Top of Records for processing

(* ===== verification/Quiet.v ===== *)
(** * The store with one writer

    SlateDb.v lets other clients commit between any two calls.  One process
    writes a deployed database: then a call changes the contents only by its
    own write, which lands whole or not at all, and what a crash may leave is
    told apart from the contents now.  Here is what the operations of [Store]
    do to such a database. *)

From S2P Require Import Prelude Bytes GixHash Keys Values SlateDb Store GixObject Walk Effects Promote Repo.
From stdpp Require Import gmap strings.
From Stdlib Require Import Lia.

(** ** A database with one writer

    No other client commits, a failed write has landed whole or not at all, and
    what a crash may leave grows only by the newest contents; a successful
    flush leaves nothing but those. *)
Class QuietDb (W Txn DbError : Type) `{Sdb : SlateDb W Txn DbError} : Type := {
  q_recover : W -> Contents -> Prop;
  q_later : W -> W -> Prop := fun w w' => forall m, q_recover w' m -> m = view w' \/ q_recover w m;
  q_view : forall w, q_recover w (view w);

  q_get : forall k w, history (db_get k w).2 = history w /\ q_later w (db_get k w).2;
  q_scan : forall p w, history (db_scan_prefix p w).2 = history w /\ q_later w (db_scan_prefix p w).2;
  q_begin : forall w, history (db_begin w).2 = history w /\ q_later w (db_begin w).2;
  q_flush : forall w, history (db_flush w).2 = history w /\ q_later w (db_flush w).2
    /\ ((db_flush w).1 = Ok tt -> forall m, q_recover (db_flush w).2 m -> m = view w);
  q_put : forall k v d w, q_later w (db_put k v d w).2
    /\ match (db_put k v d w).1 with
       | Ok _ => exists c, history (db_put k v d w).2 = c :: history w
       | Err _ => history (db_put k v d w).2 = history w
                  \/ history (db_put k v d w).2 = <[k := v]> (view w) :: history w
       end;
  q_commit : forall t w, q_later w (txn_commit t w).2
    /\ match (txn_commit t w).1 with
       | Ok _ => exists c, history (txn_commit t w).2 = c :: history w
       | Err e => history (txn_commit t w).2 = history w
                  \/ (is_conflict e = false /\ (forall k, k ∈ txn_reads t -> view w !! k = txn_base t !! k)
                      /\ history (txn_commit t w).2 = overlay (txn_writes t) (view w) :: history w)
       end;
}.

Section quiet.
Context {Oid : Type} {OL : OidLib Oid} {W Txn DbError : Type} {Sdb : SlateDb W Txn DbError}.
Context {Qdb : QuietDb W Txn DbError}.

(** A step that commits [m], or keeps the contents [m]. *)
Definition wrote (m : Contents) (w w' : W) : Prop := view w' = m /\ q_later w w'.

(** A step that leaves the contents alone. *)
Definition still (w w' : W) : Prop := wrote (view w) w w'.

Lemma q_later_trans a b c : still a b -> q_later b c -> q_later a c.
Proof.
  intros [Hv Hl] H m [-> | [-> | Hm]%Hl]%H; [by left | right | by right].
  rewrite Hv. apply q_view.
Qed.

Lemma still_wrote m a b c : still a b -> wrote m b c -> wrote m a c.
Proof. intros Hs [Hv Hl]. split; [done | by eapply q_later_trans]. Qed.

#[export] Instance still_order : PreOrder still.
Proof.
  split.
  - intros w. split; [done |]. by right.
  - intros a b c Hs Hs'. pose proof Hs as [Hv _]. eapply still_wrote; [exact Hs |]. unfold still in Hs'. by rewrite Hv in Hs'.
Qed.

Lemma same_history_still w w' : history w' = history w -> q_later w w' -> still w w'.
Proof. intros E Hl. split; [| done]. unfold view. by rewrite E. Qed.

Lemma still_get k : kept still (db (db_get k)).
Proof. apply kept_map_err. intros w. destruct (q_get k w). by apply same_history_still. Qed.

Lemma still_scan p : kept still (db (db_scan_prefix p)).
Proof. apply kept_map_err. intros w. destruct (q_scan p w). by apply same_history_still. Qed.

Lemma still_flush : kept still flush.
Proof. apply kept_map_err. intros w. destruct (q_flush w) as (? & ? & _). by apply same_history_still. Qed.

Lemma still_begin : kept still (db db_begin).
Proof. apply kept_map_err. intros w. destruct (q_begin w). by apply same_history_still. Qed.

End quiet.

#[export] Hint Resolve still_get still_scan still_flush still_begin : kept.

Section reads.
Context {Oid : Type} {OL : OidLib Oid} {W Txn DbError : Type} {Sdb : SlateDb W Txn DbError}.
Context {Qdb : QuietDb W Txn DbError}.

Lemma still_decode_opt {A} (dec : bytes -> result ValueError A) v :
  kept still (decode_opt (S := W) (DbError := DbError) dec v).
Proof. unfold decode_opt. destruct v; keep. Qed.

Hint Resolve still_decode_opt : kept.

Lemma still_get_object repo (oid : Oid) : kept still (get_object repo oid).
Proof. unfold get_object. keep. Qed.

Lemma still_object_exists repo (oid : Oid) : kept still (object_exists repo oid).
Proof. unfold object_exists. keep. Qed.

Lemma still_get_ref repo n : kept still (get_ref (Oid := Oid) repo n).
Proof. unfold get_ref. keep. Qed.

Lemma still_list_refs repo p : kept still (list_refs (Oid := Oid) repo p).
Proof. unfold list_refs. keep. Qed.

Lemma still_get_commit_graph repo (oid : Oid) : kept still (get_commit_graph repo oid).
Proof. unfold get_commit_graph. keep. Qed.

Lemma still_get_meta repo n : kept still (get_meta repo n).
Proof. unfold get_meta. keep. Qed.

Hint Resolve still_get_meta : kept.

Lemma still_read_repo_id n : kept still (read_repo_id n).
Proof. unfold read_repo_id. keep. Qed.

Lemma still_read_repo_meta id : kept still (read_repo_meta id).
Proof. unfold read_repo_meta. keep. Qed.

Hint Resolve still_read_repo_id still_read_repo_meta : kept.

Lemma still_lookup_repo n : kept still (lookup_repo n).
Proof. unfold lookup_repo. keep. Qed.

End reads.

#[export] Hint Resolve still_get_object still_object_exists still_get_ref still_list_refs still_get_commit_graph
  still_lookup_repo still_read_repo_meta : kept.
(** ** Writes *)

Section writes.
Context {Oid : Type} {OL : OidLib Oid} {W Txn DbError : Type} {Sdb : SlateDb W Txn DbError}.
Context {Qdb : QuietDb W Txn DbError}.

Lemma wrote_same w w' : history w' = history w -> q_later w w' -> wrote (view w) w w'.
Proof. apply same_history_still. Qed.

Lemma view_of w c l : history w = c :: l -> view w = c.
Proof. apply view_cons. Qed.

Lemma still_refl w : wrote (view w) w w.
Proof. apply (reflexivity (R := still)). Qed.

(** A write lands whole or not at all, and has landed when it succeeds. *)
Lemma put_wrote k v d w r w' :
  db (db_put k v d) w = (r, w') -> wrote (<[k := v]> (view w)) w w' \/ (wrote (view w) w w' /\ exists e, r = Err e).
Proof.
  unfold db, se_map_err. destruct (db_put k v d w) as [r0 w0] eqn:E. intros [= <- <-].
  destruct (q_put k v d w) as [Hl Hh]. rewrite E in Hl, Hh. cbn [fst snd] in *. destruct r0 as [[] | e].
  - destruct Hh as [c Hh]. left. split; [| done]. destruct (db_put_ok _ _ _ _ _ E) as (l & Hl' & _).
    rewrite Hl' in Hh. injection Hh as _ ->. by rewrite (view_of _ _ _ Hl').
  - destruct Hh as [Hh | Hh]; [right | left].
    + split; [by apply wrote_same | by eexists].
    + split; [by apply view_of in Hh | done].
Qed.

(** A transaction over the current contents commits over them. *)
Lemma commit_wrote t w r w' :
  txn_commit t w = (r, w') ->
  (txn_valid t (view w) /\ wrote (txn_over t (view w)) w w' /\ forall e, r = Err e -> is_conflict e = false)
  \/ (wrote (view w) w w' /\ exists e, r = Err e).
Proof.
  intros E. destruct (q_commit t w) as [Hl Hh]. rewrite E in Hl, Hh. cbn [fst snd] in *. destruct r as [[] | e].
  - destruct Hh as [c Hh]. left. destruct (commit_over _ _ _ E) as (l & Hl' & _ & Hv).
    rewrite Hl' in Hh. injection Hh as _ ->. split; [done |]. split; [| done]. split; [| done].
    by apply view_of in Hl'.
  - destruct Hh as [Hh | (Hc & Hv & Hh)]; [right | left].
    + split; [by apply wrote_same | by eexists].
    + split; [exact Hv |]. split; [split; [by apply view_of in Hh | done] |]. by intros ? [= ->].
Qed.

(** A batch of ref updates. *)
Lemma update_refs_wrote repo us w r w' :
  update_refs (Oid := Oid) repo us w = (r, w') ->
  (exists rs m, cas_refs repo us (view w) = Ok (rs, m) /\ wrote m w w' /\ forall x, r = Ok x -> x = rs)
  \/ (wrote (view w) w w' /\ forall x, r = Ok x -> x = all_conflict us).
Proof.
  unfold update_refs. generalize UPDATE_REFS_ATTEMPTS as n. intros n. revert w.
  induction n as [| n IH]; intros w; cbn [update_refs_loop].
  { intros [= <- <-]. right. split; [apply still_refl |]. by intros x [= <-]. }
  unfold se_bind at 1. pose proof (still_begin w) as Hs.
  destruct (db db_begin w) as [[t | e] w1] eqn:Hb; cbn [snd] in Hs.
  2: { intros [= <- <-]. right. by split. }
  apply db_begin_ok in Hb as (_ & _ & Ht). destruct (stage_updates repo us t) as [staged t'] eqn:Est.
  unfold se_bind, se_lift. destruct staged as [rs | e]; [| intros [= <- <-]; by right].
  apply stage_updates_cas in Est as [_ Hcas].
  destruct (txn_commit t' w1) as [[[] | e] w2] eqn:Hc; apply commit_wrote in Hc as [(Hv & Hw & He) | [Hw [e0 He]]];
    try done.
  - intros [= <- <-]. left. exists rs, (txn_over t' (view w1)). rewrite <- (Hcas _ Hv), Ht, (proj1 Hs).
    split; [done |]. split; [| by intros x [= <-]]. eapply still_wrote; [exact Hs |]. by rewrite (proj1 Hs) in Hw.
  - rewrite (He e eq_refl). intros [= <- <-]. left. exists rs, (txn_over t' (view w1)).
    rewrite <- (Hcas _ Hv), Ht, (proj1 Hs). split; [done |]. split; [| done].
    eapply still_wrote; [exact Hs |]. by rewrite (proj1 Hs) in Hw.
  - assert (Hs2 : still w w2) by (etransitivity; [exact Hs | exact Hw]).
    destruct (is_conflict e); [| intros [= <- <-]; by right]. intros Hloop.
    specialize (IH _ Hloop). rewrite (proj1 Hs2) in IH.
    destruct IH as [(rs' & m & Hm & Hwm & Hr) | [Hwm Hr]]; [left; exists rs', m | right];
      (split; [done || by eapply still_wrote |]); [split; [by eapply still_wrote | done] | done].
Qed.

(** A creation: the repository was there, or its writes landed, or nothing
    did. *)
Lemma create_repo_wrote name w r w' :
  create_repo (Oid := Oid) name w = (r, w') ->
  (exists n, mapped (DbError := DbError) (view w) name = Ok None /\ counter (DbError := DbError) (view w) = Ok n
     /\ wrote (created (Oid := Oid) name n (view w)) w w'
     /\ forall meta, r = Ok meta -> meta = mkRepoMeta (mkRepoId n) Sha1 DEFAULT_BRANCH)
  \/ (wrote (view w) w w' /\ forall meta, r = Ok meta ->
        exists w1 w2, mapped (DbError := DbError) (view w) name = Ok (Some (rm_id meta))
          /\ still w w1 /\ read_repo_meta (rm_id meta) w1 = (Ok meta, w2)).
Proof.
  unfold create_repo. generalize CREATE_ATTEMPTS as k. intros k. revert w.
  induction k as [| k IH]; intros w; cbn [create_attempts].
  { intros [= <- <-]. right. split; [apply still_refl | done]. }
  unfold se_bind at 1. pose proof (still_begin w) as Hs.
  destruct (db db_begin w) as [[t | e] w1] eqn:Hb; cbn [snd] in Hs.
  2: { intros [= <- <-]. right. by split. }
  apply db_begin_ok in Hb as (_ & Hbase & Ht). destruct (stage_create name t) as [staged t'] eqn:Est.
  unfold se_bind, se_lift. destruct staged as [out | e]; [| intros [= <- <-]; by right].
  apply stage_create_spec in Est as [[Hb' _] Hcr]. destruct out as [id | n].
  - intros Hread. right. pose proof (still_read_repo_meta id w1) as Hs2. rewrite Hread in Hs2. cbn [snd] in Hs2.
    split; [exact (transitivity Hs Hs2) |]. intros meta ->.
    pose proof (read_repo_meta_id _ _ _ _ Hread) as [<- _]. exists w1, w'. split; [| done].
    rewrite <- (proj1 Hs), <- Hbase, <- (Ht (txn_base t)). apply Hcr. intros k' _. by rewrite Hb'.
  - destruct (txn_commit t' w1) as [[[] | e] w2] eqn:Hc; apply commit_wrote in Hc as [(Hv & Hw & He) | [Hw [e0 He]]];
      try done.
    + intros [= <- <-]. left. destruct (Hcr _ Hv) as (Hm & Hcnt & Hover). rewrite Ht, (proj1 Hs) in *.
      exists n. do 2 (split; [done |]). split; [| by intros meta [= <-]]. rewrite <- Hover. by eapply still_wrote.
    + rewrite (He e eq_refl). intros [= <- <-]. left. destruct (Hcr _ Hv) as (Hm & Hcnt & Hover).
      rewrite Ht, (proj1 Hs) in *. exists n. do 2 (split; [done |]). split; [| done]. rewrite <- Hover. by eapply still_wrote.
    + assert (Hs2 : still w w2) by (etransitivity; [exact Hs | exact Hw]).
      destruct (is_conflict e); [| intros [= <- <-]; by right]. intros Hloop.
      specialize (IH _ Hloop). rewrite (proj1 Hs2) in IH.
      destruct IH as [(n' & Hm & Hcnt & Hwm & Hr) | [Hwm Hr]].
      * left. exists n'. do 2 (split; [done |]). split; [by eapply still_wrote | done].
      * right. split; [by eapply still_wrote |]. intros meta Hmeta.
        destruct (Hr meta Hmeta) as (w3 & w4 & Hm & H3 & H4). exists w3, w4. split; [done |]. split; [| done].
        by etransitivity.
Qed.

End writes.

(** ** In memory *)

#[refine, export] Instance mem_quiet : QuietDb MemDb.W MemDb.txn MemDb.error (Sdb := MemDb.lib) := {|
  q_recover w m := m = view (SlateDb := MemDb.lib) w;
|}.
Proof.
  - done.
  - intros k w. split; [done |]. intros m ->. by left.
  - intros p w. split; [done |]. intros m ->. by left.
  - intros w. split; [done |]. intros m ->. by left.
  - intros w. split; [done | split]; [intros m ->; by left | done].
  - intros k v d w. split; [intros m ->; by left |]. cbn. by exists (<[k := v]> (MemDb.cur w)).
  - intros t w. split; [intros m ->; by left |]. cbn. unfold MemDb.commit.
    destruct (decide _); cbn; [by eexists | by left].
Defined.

Bottom of Records for processing

### Problem to solve
Going through the entries above, tally every line that contains the string "pose", then state only the total.

### Worked solution
5